Artículo en Inglés | MEDLINE | ID: mdl-39070459

RESUMEN

Pneumocystis jirovecii pneumonia (PCP) typically presents as a predominant ground-glass opacity (GGO) in the upper lobes. We report a case of a patient with PCP that mimicked organizing pneumonia or nonspecific interstitial pneumonia, showing peripheral predominant consolidation with traction bronchiectasis and peribronchovascular thickening in the lower lobes on high-resolution computed tomography (HRCT). Pneumocystis jirovecii was detected in bronchoalveolar lavage (BAL), and no other pathogens were isolated. After confirmation of a high plasma human immunodeficiency virus (HIV)-RNA titer and a low CD4+ cell count, the patient was diagnosed with PCP associated with HIV infection.
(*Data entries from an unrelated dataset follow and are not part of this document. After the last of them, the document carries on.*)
(** C10 (amended).  If the mapping binds [MIDlet-k] to the empty string and
    the entries before [k] are non-empty, [parseMIDletEntries] returns the
    [k-1] earlier entries only; removing a key bound to the empty string
    never changes the list returned nor the class name derived from it; and
    in what [parseJAD] and [parseJAR] return, a key bound to the empty
    string cannot be told from a missing one through any field but
    [rawManifest], which records it. *)
Theorem parseMIDletEntries_empty_entry_stops :
  (∀ (m : gmap string string) k,
     1 ≤ k →
     m !! midlet_key k = Some "" →
     (∀ i, 1 ≤ i < k → ∃ v, m !! midlet_key i = Some v ∧ v ≠ "") →
     parseMIDletEntries m = midlet_at m <$> seq 1 (k - 1) ∧
     length (parseMIDletEntries m) = k - 1) ∧
  (∀ (m : gmap string string) key,
     m !! key = Some "" →
     parseMIDletEntries (delete key m) = parseMIDletEntries m ∧
     entry_class (parseMIDletEntries (delete key m))
       = entry_class (parseMIDletEntries m)) ∧
  (∀ content content' key,
     parseManifest content !! key = Some "" →
     parseManifest content' = delete key (parseManifest content) →
     midletName (parseJAD content') = midletName (parseJAD content) ∧
     midletVersion (parseJAD content') = midletVersion (parseJAD content) ∧
     midletVendor (parseJAD content') = midletVendor (parseJAD content) ∧
     midlets (parseJAD content') = midlets (parseJAD content) ∧
     screenWidth (parseJAD content') = screenWidth (parseJAD content) ∧
     screenHeight (parseJAD content') = screenHeight (parseJAD content) ∧
     className (parseJAD content') = className (parseJAD content) ∧
     rawManifest (parseJAD content) !! key = Some "" ∧
     rawManifest (parseJAD content') !! key = None) ∧
  (∀ file file' contents contents' obj obj' content content' key,
     loadAsync file = inr contents →
     zip_file contents "META-INF/MANIFEST.MF" = Some obj →
     text obj = inr content →
     loadAsync file' = inr contents' →
     zip_file contents' "META-INF/MANIFEST.MF" = Some obj' →
     text obj' = inr content' →
     file_name file' = file_name file →
     parseManifest content !! key = Some "" →
     parseManifest content' = delete key (parseManifest content) →
     ∃ r r',
       parseJAR file = inr r ∧ parseJAR file' = inr r' ∧
       midletName r' = midletName r ∧
       midletVersion r' = midletVersion r ∧
       midletVendor r' = midletVendor r ∧
       midlets r' = midlets r ∧
       screenWidth r' = screenWidth r ∧
       screenHeight r' = screenHeight r ∧
       className r' = className r ∧
       rawManifest r !! key = Some "" ∧
       rawManifest r' !! key = None).
Proof.
  split; [|split; [|split]].
  - intros m k Hk Hempty Hbefore.
    assert (parseMIDletEntries m = midlet_at m <$> seq 1 (k - 1)) as ->.
    { apply parseMIDletEntries_run.
      - intros j Hj. apply truthy_spec. apply Hbefore. lia.
      - replace (S (k - 1)) with k by lia. by rewrite Hempty. }
    split; [done|]. by rewrite length_fmap, length_seq.
  - intros m key Hempty.
    by rewrite parseMIDletEntries_delete_empty.
  - intros content content' key Hempty Hdel. unfold parseJAD.
    cbn [midletName midletVersion midletVendor midlets screenWidth
         screenHeight className rawManifest].
    rewrite Hdel, !or_default_delete_empty, parseScreenSize_delete_empty,
      parseMIDletEntries_delete_empty by done.
    by rewrite lookup_delete_eq.
  - intros file file' contents contents' obj obj' content content' key
      Hload Hfile Htext Hload' Hfile' Htext' Hname Hempty Hdel.
    unfold parseJAR.
    rewrite Hload, Hfile, Htext, Hload', Hfile', Htext', Hname.
    do 2 eexists. split; [reflexivity|]. split; [reflexivity|].
    cbn [midletName midletVersion midletVendor midlets screenWidth
         screenHeight className rawManifest].
    rewrite Hdel, !or_default_delete_empty, parseScreenSize_delete_empty,
      parseMIDletEntries_delete_empty by done.
    by rewrite lookup_delete_eq.
Qed.

(** Three entries, the second one empty: the list stops after the first,
    and the descriptor without the second line parses to a manifest that
    differs in [rawManifest] only. *)
Lemma parseMIDletEntries_empty_entry_stops_witness :
  parseMIDletEntries
    (parseManifest ("MIDlet-1: A,,a.Main" +:+ LF +:+ "MIDlet-2:   " +:+ LF +:+
                    "MIDlet-3: C,,c.Main"))
  = [ {| MIDlet.name := "A"; MIDlet.icon := None;
         MIDlet.className := "a.Main" |} ] ∧
  parseMIDletEntries
    (delete "MIDlet-2"
       (parseManifest ("MIDlet-1: A,,a.Main" +:+ LF +:+ "MIDlet-2:   " +:+ LF +:+
                       "MIDlet-3: C,,c.Main")))
  = parseMIDletEntries
      (parseManifest ("MIDlet-1: A,,a.Main" +:+ LF +:+ "MIDlet-2:   " +:+ LF +:+
                      "MIDlet-3: C,,c.Main")) ∧
  midlets (parseJAD ("MIDlet-1: A,,a.Main" +:+ LF +:+ "MIDlet-3: C,,c.Main"))
  = midlets (parseJAD ("MIDlet-1: A,,a.Main" +:+ LF +:+ "MIDlet-2:   " +:+ LF +:+
                       "MIDlet-3: C,,c.Main")).
Proof.
  destruct parseMIDletEntries_empty_entry_stops as (Hstop & Hdel & Hjad & _).
  split; [|split].
  - refine (eq_trans (proj1 (Hstop _ 2 _ _ _)) _).
    + lia.
    + vm_compute. reflexivity.
    + intros i Hi. replace i with 1 by lia. by eexists; split; [vm_compute|].
    + vm_compute. reflexivity.
  - apply Hdel. vm_compute. reflexivity.
  - refine (proj1 (proj2 (proj2 (proj2 (Hjad _ _ "MIDlet-2" _ _))))).
    + vm_compute. reflexivity.
    + vm_compute. reflexivity.
Defined.




(** ** The hook: histories and live handles *)

Section handles.
Import Hook.
Implicit Types (w : World) (tr new : list Event) (e : Event).

Lemma prefix_snoc_inv {A} (p l : list A) (x : A) :
  p `prefix_of` l ++ [x] → p `prefix_of` l ∨ p = l ++ [x].
Proof.
  intros [k Hk]. destruct k as [|y k _] using rev_ind.
  - right. by rewrite app_nil_r in Hk.
  - left. rewrite app_assoc in Hk. apply app_inj_tail in Hk as [-> _].
    by exists k.
Qed.

Lemma live_after_snoc tr e :
  live_after (tr ++ [e]) = live_step (live_after tr) e.
Proof. apply foldl_snoc. Qed.

Lemma one_live_at_most_nil : one_live_at_most [].
Proof.
  intros p ->%prefix_nil_inv.
  change (live_after []) with (∅ : gset string). rewrite size_empty. lia.
Qed.

Lemma one_live_at_most_snoc tr e :
  one_live_at_most tr → size (live_after (tr ++ [e])) ≤ 1 →
  one_live_at_most (tr ++ [e]).
Proof.
  intros Htr He p [Hp| ->]%prefix_snoc_inv; [by apply Htr | done].
Qed.

Lemma one_live_at_most_here tr : one_live_at_most tr → size (live_after tr) ≤ 1.
Proof. intros H. by apply H. Qed.

(** Neutral calls change neither the live set nor the bound. *)
Lemma neutral_calls tr new :
  Forall (λ e, handle_neutral e = true) new →
  live_after (tr ++ new) = live_after tr ∧
  (one_live_at_most tr → one_live_at_most (tr ++ new)).
Proof.
  intros H. revert tr. induction H as [|e new He _ IH]; intros tr.
  - by rewrite app_nil_r.
  - replace (tr ++ e :: new) with ((tr ++ [e]) ++ new)
      by by rewrite <- app_assoc.
    destruct (IH (tr ++ [e])) as [-> Hstep].
    assert (live_after (tr ++ [e]) = live_after tr) as Hlive
      by (rewrite live_after_snoc; by destruct e).
    split; [done|]. intros Htr. apply Hstep, one_live_at_most_snoc; [done|].
    rewrite Hlive. by apply one_live_at_most_here.
Qed.

(** A state with the same ref and a history longer by neutral calls keeps
    the invariant. *)
Lemma handles_ok_neutral w w' new :
  jarUrlRef w' = jarUrlRef w →
  trace w' = trace w ++ new →
  Forall (λ e, handle_neutral e = true) new →
  handles_ok w → handles_ok w'.
Proof.
  intros Href Htr Hnew (Hone & Hsub & Hne).
  destruct (neutral_calls (trace w) new Hnew) as [Hlive Hstep].
  unfold handles_ok, held_handle. rewrite Href, Htr, Hlive. auto.
Qed.

(** Releasing the held handle leaves no live URL. *)
Lemma release_live w :
  handles_ok w →
  live_after (trace w ++ release_of w) = ∅ ∧
  one_live_at_most (trace w ++ release_of w).
Proof.
  intros (Hone & Hsub & Hne). unfold release_of, held_handle in *.
  destruct (jarUrlRef w) as [url|].
  - assert (live_after (trace w ++ [RevokeObjectURL url]) = ∅) as Hlive.
    { rewrite live_after_snoc. simpl. set_solver. }
    split; [done|]. apply one_live_at_most_snoc; [done|].
    rewrite Hlive, size_empty. lia.
  - rewrite app_nil_r. split; [set_solver | done].
Qed.
Lemma filter_loop_app (df : DataFrame) (items1 items2 : list filter_item) :
  filter_loop df (items1 ++ items2)
  = (df1 ← filter_loop df items1; filter_loop df1 items2).
Proof.
  revert df. induction items1 as [|item items1 IH]; intros df; simpl; [done|].
  destruct (filter_step df item); simpl; [apply IH|done].
Qed.

Lemma filter_excel_data_ok (fs fs' : Files) (input_file : string)
    (items : list filter_item) (out : option string) (df df' : DataFrame) :
  fs !! input_file = Some df →
  filter_excel_data fs input_file items out = (fs', Ok df') →
  filter_loop df items = Ok df'.
Proof.
  intros Hin. unfold filter_excel_data. rewrite Hin.
  destruct (filter_loop df items) as [d|]; [|by intros [= _]].
  destruct out as [path|]; [destruct (bool_decide _)|]; by intros [= _ ->].
Qed.

Lemma all_conditions_cons (item : filter_item) (items : list filter_item) :
  all_conditions (item :: items) = conditions_of item ++ all_conditions items.
Proof. done. Qed.

Lemma all_conditions_app (items1 items2 : list filter_item) :
  all_conditions (items1 ++ items2) = all_conditions items1 ++ all_conditions items2.
Proof. unfold all_conditions. apply bind_app. Qed.

Lemma mask_or_false (df : DataFrame) (m : Mask) :
  length m = length (rows df) → mask_or (full_mask false df) m = m.
Proof.
  unfold mask_or, full_mask. generalize (rows df). intros l. revert m.
  induction l as [|r l IH]; intros [|b m] Hlen; simpl in *; try done.
  f_equal. apply IH. lia.
Qed.

(** A round on a single condition is the round on the group of that
    condition. *)
Lemma filter_step_conditions (item : filter_item) (df : DataFrame) :
  filter_step df item = filter_step df (Group (mkGroup (conditions_of item))).
Proof.
  destruct item as [c|[cs]]; [|done]. simpl.
  destruct (has_column df (column c)); simpl; [|done].
  destruct (apply_filter_condition df c) as [[df1 m]|e] eqn:Happ; simpl; [|done].
  by rewrite (mask_or_false _ _ (apply_mask_length _ _ _ _ Happ)).
Qed.

(** The inner loop on conditions that all find their column: it returns,
    or one of them raises an error of its own. *)
Lemma or_conditions_present (cs : list FilterCondition) :
  ∀ (df : DataFrame) (gm : Mask),
    (∀ c, c ∈ cs → has_column df (column c) = true) →
    match or_conditions df gm cs with
    | Ok (df', _) => columns df' = columns df
    | Raise e =>
        evaluation_error e = true ∧
        ∃ c df', c ∈ cs ∧ columns df' = columns df ∧
                 apply_filter_condition df' c = Raise e
    end.
Proof.
  induction cs as [|c cs IH]; intros df gm Hall; simpl; [done|].
  rewrite (Hall c) by left. simpl.
  destruct (apply_filter_condition df c) as [[df1 m]|e] eqn:Happ; simpl.
  - pose proof (apply_keeps_labels _ _ _ _ Happ) as [Hc _].
    specialize (IH df1 (mask_or gm m)).
    destruct (or_conditions df1 _ cs) as [[df2 gm2]|e].
    + rewrite IH; [done|]. intros c' Hc'.
      rewrite (has_column_columns _ _ _ Hc). apply Hall. by right.
    + destruct IH as (He & c' & df' & Hc' & Hcols & Hr).
      { intros c' Hc'. rewrite (has_column_columns _ _ _ Hc). apply Hall. by right. }
      split; [done|]. exists c', df'. split; [by right|]. split; [congruence|done].
  - split; [by eapply apply_filter_condition_raise; [apply Hall; left|]|].
    exists c, df. split; [left|done].
Qed.

(** The inner loop on conditions the first of which to miss its column
    is [c]: it raises the error of the missing column, unless a condition
    before [c] raised an error of its own. *)
Lemma or_conditions_missing (before : list FilterCondition) :
  ∀ (c : FilterCondition) (after : list FilterCondition) (df : DataFrame) (gm : Mask),
    (∀ c', c' ∈ before → has_column df (column c') = true) →
    has_column df (column c) = false →
    ∃ e, or_conditions df gm (before ++ c :: after) = Raise e ∧
         (e = column_not_found (column c) ∨
          (evaluation_error e = true ∧
           ∃ c' df', c' ∈ before ∧ columns df' = columns df ∧
                     apply_filter_condition df' c' = Raise e)).
Proof.
  induction before as [|c1 before IH]; intros c after df gm Hall Hmiss; simpl.
  - rewrite Hmiss. simpl. eexists. split; [done|by left].
  - rewrite (Hall c1) by left. simpl.
    destruct (apply_filter_condition df c1) as [[df1 m]|e] eqn:Happ; simpl.
    + pose proof (apply_keeps_labels _ _ _ _ Happ) as [Hc _].
      destruct (IH c after df1 (mask_or gm m)) as (e & -> & He).
      { intros c' Hc'. rewrite (has_column_columns _ _ _ Hc). apply Hall. by right. }
      { by rewrite (has_column_columns _ _ _ Hc). }
      exists e. split; [done|].
      destruct He as [->|(He & c' & df' & Hc' & Hcols & Hr)]; [by left|].
      right. split; [done|]. exists c', df'. split; [by right|]. split; [congruence|done].
    + exists e. split; [done|]. right.
      split; [by eapply apply_filter_condition_raise; [apply Hall; left|]|].
      exists c1, df. split; [left|done].
Qed.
The peripheral predominant consolidation was successfully resolved after treatment with trimethoprim-sulfamethoxazole. To the best of our knowledge, no previous case of PCP presenting with peripheral predominant consolidation, traction bronchiectasis, or peribronchovascular thickening has been reported. Physicians should consider PCP as a differential diagnosis even in cases suspected as organizing pneumonia or nonspecific interstitial pneumonia on HRCT.